The U.S. Department of Agriculture reopened the Summer Food Service Program through December, allowing schools across the country to offer free meals to students during the COVID-19 pandemic.
Durango School District 9-R will offer free meals through December to all students.
Krista Garand, 9-R’s coordinator of nutrition services, said students attending in-person classes will have access to free hot lunches – usually they are delivered to classrooms in elementary and middle schools with staggered lunch periods at Durango High School.
Families with students using a remote learning model at home can order their free hot lunches online, Garand said. Families with students using remote learning models are asked to inform the Food and Nutrition Department via the online form so cafeterias will know how many meals to prepare daily.
Remote learning students will get a breakfast along with a hot lunch when they pick up their free meal.
The district soon will be listing the nutritional value of the daily meals on its website, Garand said.
Meals also will be provided for students learning remotely in Montezuma County.
“As our nation reopens and people return to work, it remains critical our children continue to receive safe, healthy and nutritious food,” USDA Secretary Sonny Perdue said in a news release.
The Mancos School District is allowing parents and students to pick up meals daily from 11:30 a.m. to noon at the front office of the elementary school. Parents of remote students should email firstname.lastname@example.org, according to the district’s Facebook page.

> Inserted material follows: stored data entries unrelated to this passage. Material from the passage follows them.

(* ===== verification/GuestFile.v ===== *)
(** * Files pushed into the guest

    [vmm/sandbox/src/storage/guest_file.rs]: validation and joining of guest
    paths, shell quoting, the scan of a host directory and the sequence of
    guest commands that recreates it. Paths are byte strings; the UTF-8 checks
    of the source always succeed on them. *)
From S2P Require Import Prelude Strs.

Inductive PathError := EmptyPath | EmptyComponent | UnsafeComponent | UnsafeChars | HasSeparator.

#[global] Instance PathError_eq_dec : EqDecision PathError.
Proof. solve_decision. Defined.

(** [std::path::Component] and [Path::components] on Unix. *)
Inductive Component := RootDir | CurDir | ParentDir | Normal (s : string).

Definition component_of (first : bool) (s : string) : list Component :=
  if bool_decide (s = "") then []
  else if bool_decide (s = ".") then (if first then [CurDir] else [])
  else if bool_decide (s = "..") then [ParentDir]
  else [Normal s].

Definition components (p : string) : list Component :=
  match split "/" p with
  | [] => []
  | x :: l =>
      (if starts_with p "/" then [RootDir] else []) ++
      component_of (negb (starts_with p "/")) x ++ mjoin (component_of false <$> l)
  end.

Definition safe_char (a : ascii) : bool :=
  is_ascii_alphanumeric a || bool_decide (a ∈ ["_"; "."; ":"; "-"]%char).

Definition validate_guest_component (c : string) : result unit PathError :=
  if bool_decide (c = "" ∨ c = "." ∨ c = "..") then Err UnsafeComponent
  else if all_chars safe_char c then Ok tt else Err UnsafeChars.

(** [for (index, component) in path.split('/').enumerate()] *)
Fixpoint raw_components (absolute : bool) (index : nat) (l : list string) : result unit PathError :=
  match l with
  | [] => Ok tt
  | c :: l' =>
      if bool_decide (c = "") then
        if (absolute && bool_decide (index = 0))%bool then raw_components absolute (S index) l' else Err EmptyComponent
      else if bool_decide (c = "." ∨ c = "..") then Err UnsafeComponent
      else raw_components absolute (S index) l'
  end.

Definition validate_raw_components (p : string) (allow_absolute : bool) : result unit PathError :=
  raw_components (allow_absolute && starts_with p "/") 0 (split "/" p).

Fixpoint check_components (root_ok : bool) (l : list Component) : result unit PathError :=
  match l with
  | [] => Ok tt
  | c :: l' =>
      match c with
      | RootDir => if root_ok then check_components root_ok l' else Err UnsafeComponent
      | Normal s => match validate_guest_component s with Ok _ => check_components root_ok l' | Err e => Err e end
      | _ => Err UnsafeComponent
      end
  end.

Definition validate_guest_path (p : string) : result unit PathError :=
  if bool_decide (p = "") then Err EmptyPath else
  match validate_raw_components p true with
  | Err e => Err e
  | Ok _ => check_components true (components p)
  end.

Definition validate_relative_guest_path (p : string) : result unit PathError :=
  match validate_raw_components p false with
  | Err e => Err e
  | Ok _ => check_components false (components p)
  end.

Definition push_component (path : string) (c : Component) : string :=
  match c with Normal s => path +:+ "/" +:+ s | _ => path end.

Definition join_guest_path (base rel : string) : result string PathError :=
  match validate_guest_path base with
  | Err e => Err e
  | Ok _ =>
      match validate_relative_guest_path rel with
      | Err e => Err e
      | Ok _ => Ok (foldl push_component (trim_end_char "/" base) (components rel))
      end
  end.

Definition join_guest_component (base c : string) : result string PathError :=
  match validate_guest_path base with
  | Err e => Err e
  | Ok _ =>
      if contains_char c "/" || contains_char c "\" then Err HasSeparator else
      match validate_guest_component c with
      | Err e => Err e
      | Ok _ => Ok (trim_end_char "/" base +:+ "/" +:+ c)
      end
  end.

(** [format!("'{}'", s.replace('\'', "'\\''"))] *)
Definition shell_quote (s : string) : string :=
  String "'" (replace_char "'" (String "'" (String "\" (String "'" (String "'" "")))) s) +:+ String "'" "".

(** ** Valid paths *)

(** The components of a valid path: no empty one, no dot, only safe bytes. *)
Definition safe_component (c : string) : Prop :=
  c ≠ "" ∧ c ≠ "." ∧ c ≠ ".." ∧ all_chars safe_char c = true.

Lemma validate_guest_component_ok c : validate_guest_component c = Ok tt ↔ safe_component c.
Proof.
  unfold validate_guest_component, safe_component. case_bool_decide as E.
  - split; [done|]. tauto.
  - destruct (all_chars safe_char c); split; try done; [intros _; tauto|by intros (_ & _ & _ & ?)].
Qed.

Lemma raw_components_tail i l :
  raw_components true (S i) l = Ok tt ↔ Forall (λ c, c ≠ "" ∧ c ≠ "." ∧ c ≠ "..") l.
Proof.
  revert i. induction l as [|c l IH]; intros i; simpl; [split; [constructor|done]|].
  rewrite Forall_cons. case_bool_decide as E; [split; [done|tauto]|].
  case_bool_decide as E'; [split; [done|tauto]|]. rewrite IH. tauto.
Qed.

Lemma raw_components_rel i l :
  raw_components false i l = Ok tt ↔ Forall (λ c, c ≠ "" ∧ c ≠ "." ∧ c ≠ "..") l.
Proof.
  revert i. induction l as [|c l IH]; intros i; simpl; [split; [constructor|done]|].
  rewrite Forall_cons. case_bool_decide as E; [split; [done|tauto]|].
  case_bool_decide as E'; [split; [done|tauto]|]. rewrite IH. tauto.
Qed.

Lemma component_of_plain b c : c ≠ "" ∧ c ≠ "." ∧ c ≠ ".." → component_of b c = [Normal c].
Proof. intros (?&?&?). unfold component_of. by rewrite !bool_decide_false. Qed.

Lemma components_plain l :
  Forall (λ c, c ≠ "" ∧ c ≠ "." ∧ c ≠ "..") l → mjoin (component_of false <$> l) = Normal <$> l.
Proof. induction 1 as [|c l Hc _ IH]; csimpl; [done|]. by rewrite component_of_plain, IH. Qed.

Lemma check_components_normal b l : check_components b (Normal <$> l) = Ok tt ↔ Forall (λ c, validate_guest_component c = Ok tt) l.
Proof.
  induction l as [|c l IH]; csimpl; [split; [constructor|done]|]. rewrite Forall_cons.
  destruct (validate_guest_component c) as [[]|]; [rewrite IH; tauto|]. split; [done|by intros []].
Qed.

Lemma starts_with_slash_cons p : starts_with p "/" = true ↔ ∃ t, p = String "/" t.
Proof. rewrite starts_with_spec. done. Qed.

Lemma starts_with_slash_safe p x l :
  split "/" p = x :: l → x ≠ "" → starts_with p "/" = false.
Proof.
  intros E Hx. destruct (starts_with p "/") eqn:Es; [|done]. apply starts_with_slash_cons in Es as [t ->].
  simpl in E. by injection E as <- _.
Qed.

(** A relative path is valid exactly when its components are safe. *)
Lemma relative_valid p :
  validate_relative_guest_path p = Ok tt ↔ Forall safe_component (split "/" p).
Proof.
  unfold validate_relative_guest_path, validate_raw_components. simpl.
  destruct (raw_components false 0 (split "/" p)) as [[]|e] eqn:Er.
  - apply raw_components_rel in Er. unfold components.
    destruct (split "/" p) as [|x l] eqn:E; [by apply split_not_nil in E|].
    pose proof Er as Er'. apply Forall_cons in Er' as [Hx Hl].
    rewrite (starts_with_slash_safe p x l E) by apply Hx. simpl.
    rewrite component_of_plain, components_plain by done. simpl app.
    change (Normal x :: (Normal <$> l)) with (Normal <$> x :: l). rewrite check_components_normal.
    apply Forall_iff. intros c. apply validate_guest_component_ok.
  - split; [done|]. intros Hs. assert (raw_components false 0 (split "/" p) = Ok tt); [|congruence].
    apply raw_components_rel. eapply Forall_impl; [exact Hs|]. intros c (?&?&?&?). done.
Qed.

(** The non-root components of a path string. *)
Definition body (p : string) : list string :=
  if starts_with p "/" then tail (split "/" p) else split "/" p.

Lemma absolute_or_relative_valid p :
  validate_guest_path p = Ok tt ↔ p ≠ "" ∧ Forall safe_component (body p).
Proof.
  unfold validate_guest_path. case_bool_decide as Hp; [split; [done|by intros []]|].
  unfold validate_raw_components, body. simpl. destruct (starts_with p "/") eqn:Es.
  - apply starts_with_slash_cons in Es as [t ->].
    assert (starts_with (String "/" t) "/" = true) as Es by (apply starts_with_slash_cons; eauto).
    assert (split "/" (String "/" t) = "" :: split "/" t) as E by done.
    unfold components. rewrite E, Es. simpl tail.
    change (raw_components true 0 ("" :: split "/" t)) with (raw_components true 1 (split "/" t)).
    destruct (raw_components true 1 (split "/" t)) as [[]|e] eqn:Er.
    + apply raw_components_tail in Er. rewrite components_plain by done.
      change (check_components true ([RootDir] ++ component_of (negb true) "" ++ (Normal <$> split "/" t)))
        with (check_components true (Normal <$> split "/" t)).
      rewrite check_components_normal. split.
      * intros Hc. split; [done|]. eapply Forall_impl; [exact Hc|]. intros c. apply validate_guest_component_ok.
      * intros [_ Hc]. eapply Forall_impl; [exact Hc|]. intros c. apply validate_guest_component_ok.
    + split; [done|]. intros [_ Hs]. assert (raw_components true 1 (split "/" t) = Ok tt); [|congruence].
      apply raw_components_tail. eapply Forall_impl; [exact Hs|]. intros c (?&?&?&?). done.
  - destruct (raw_components false 0 (split "/" p)) as [[]|e] eqn:Er.
    + apply raw_components_rel in Er. unfold components.
      destruct (split "/" p) as [|x l] eqn:E; [by apply split_not_nil in E|]. rewrite Es. simpl.
      pose proof Er as Er'. apply Forall_cons in Er' as [Hx Hl].
      rewrite component_of_plain, components_plain by done. simpl app.
      change (Normal x :: (Normal <$> l)) with (Normal <$> x :: l). rewrite check_components_normal.
      split.
      * intros Hc. split; [done|]. eapply Forall_impl; [exact Hc|]. intros c. apply validate_guest_component_ok.
      * intros [_ Hc]. eapply Forall_impl; [exact Hc|]. intros c. apply validate_guest_component_ok.
    + split; [done|]. intros [_ Hs]. assert (raw_components false 0 (split "/" p) = Ok tt); [|congruence].
      apply raw_components_rel. eapply Forall_impl; [exact Hs|]. intros c (?&?&?&?). done.
Qed.

(** ** Joining *)
Lemma trim_end_char_id c s : last (split c s) ≠ Some "" → trim_end_char c s = s.
Proof.
  induction s as [|a s IH]; [done|]. intros Hl. cbn [trim_end_char].
  cbn [split] in Hl. case_decide as E.
  - destruct (split c s) as [|x l] eqn:Es; [by apply split_not_nil in Es|].
    rewrite IH by (by destruct l). destruct s; [simpl in Es; injection Es as <- <-; done|done].
  - destruct (split c s) as [|x l] eqn:Es; [by apply split_not_nil in Es|].
    destruct s as [|b s].
    + done.
    + rewrite IH; [done|]. destruct l as [|y l]; [|done]. simpl. intros [= ->].
      clear - Es. cbn [split] in Es. case_decide; [|by destruct (split c s)].
      injection Es as Es. by apply split_not_nil in Es.
Qed.

Lemma body_last p : p ≠ "" → Forall safe_component (body p) → last (split "/" p) ≠ Some "".
Proof.
  unfold body. intros Hp Hs Hl. assert ("" ∈ split "/" p) as Hin by by apply last_Some_elem_of.
  destruct (starts_with p "/") eqn:Es.
  - apply starts_with_slash_cons in Es as [t ->].
    assert (split "/" (String "/" t) = "" :: split "/" t) as E by done. rewrite E in *. simpl tail in Hs.
    destruct (split "/" t) as [|x l] eqn:Et; [by apply split_not_nil in Et|].
    assert ("" ∈ x :: l) as Hin' by (apply last_Some_elem_of; exact Hl).
    rewrite Forall_forall in Hs. by destruct (Hs "" Hin').
  - rewrite Forall_forall in Hs. by destruct (Hs "" Hin).
Qed.

Lemma push_components base l :
  foldl push_component base (Normal <$> l) = foldl (λ p c, p +:+ "/" +:+ c) base l.
Proof. revert base. induction l as [|c l IH]; intros base; csimpl; [done|apply IH]. Qed.

Lemma foldl_join base l :
  l ≠ [] → foldl (λ p c, p +:+ "/" +:+ c) base l = base +:+ "/" +:+ join "/" l.
Proof.
  revert base. induction l as [|c l IH]; intros base Hl; [done|]. simpl.
  destruct l as [|d l]; [done|]. rewrite IH by done. by rewrite !app_assoc_str.
Qed.

Lemma relative_components p :
  Forall safe_component (split "/" p) → components p = Normal <$> split "/" p.
Proof.
  intros Hs. unfold components. destruct (split "/" p) as [|x l] eqn:E; [by apply split_not_nil in E|].
  apply Forall_cons in Hs as [Hx Hl].
  rewrite (starts_with_slash_safe p x l E) by apply Hx. simpl.
  rewrite component_of_plain by (by destruct Hx as (?&?&?&?)). rewrite components_plain; [done|].
  eapply Forall_impl; [exact Hl|]. intros c (?&?&?&?). done.
Qed.

Lemma body_app base rel :
  base ≠ "" → body (base +:+ String "/" rel) = body base ++ split "/" rel.
Proof.
  intros Hb. unfold body.
  assert (starts_with (base +:+ String "/" rel) "/" = starts_with base "/") as ->.
  { destruct base as [|a base]; [done|]. unfold starts_with. simpl. by case_decide. }
  rewrite split_app. destruct (starts_with base "/"); [|done].
  destruct (split "/" base) eqn:E; [by apply split_not_nil in E|done].
Qed.

(** Joining guest paths cannot escape. The join succeeds exactly when the
    base is a valid guest path and every component of the relative path is
    safe; the result is then the base, a slash and the relative path, and is
    itself valid: no [.], [..] or empty component and no byte outside the
    allow-list. *)
Theorem join_guest_path_safe base rel p :
  join_guest_path base rel = Ok p ↔
  validate_guest_path base = Ok tt ∧ Forall safe_component (split "/" rel) ∧
  p = base +:+ "/" +:+ rel ∧ validate_guest_path p = Ok tt.
Proof.
  unfold join_guest_path. destruct (validate_guest_path base) as [[]|e] eqn:Eb; [|split; [done|by intros []]].
  apply absolute_or_relative_valid in Eb as [Hb Hs].
  destruct (validate_relative_guest_path rel) as [[]|e] eqn:Er.
  2:{ split; [done|]. intros (_ & Hr & _). apply relative_valid in Hr. congruence. }
  apply relative_valid in Er. rewrite relative_components by done.
  rewrite trim_end_char_id by by apply body_last.
  rewrite push_components, foldl_join by apply split_not_nil.
  change "/" with (String "/" "") at 2. rewrite join_split. split.
  - intros [= <-]. split_and!; [done..|]. apply absolute_or_relative_valid. split; [by destruct base|].
    change ("/" +:+ rel) with (String "/" rel). rewrite body_app by done. by apply Forall_app.
  - intros (_ & _ & -> & _). done.
Qed.

(** ** Quoting *)

(** How a POSIX shell reads one word: text in single quotes is literal, a
    backslash outside quotes makes the next byte literal; any other unquoted
    byte could be an operator or an expansion, and is refused. *)
Fixpoint sh_word (quoted : bool) (s : string) : option string :=
  match s with
  | "" => if quoted then None else Some ""
  | String a s' =>
      if quoted then
        if bool_decide (a = "'"%char) then sh_word false s' else String a <$> sh_word true s'
      else
        if bool_decide (a = "'"%char) then sh_word true s'
        else if bool_decide (a = "\"%char) then
          match s' with "" => None | String b s'' => String b <$> sh_word false s'' end
        else None
  end.

(** Quoting defeats the shell. Whatever bytes a path has, the shell reads
    its quoted form as one literal word that is the path. *)
Theorem shell_quote_roundtrip s : sh_word false (shell_quote s) = Some s.
Proof.
  unfold shell_quote. change (sh_word false (String "'" ?x +:+ ?y)) with (sh_word true (x +:+ y)).
  assert (∀ s, sh_word true (replace_char "'" (String "'" (String "\" (String "'" (String "'" "")))) s +:+ String "'" "") = Some s) as H.
  { clear. induction s as [|a s IH]; [done|]. simpl. case_decide as E; simpl.
    - subst. by rewrite IH.
    - rewrite bool_decide_false by done. by rewrite IH. }
  apply H.
Qed.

Montezuma-Cortez schools are still finalizing how to serve remote students, but most likely they will offer students a package of lunch and breakfast meals each week, said Melissa Brunner, director of finance for Montezuma-Cortez School District Re-1.
“We would love for our kids to participate,” she said.
Every student is eligible and will receive free meals, but districts ask parents to fill out forms for free or reduced lunches.
Data collected in the forms help schools qualify for other kinds of support, such as funding for additional teachers or programs to support students learning English as a second language, Brunner said.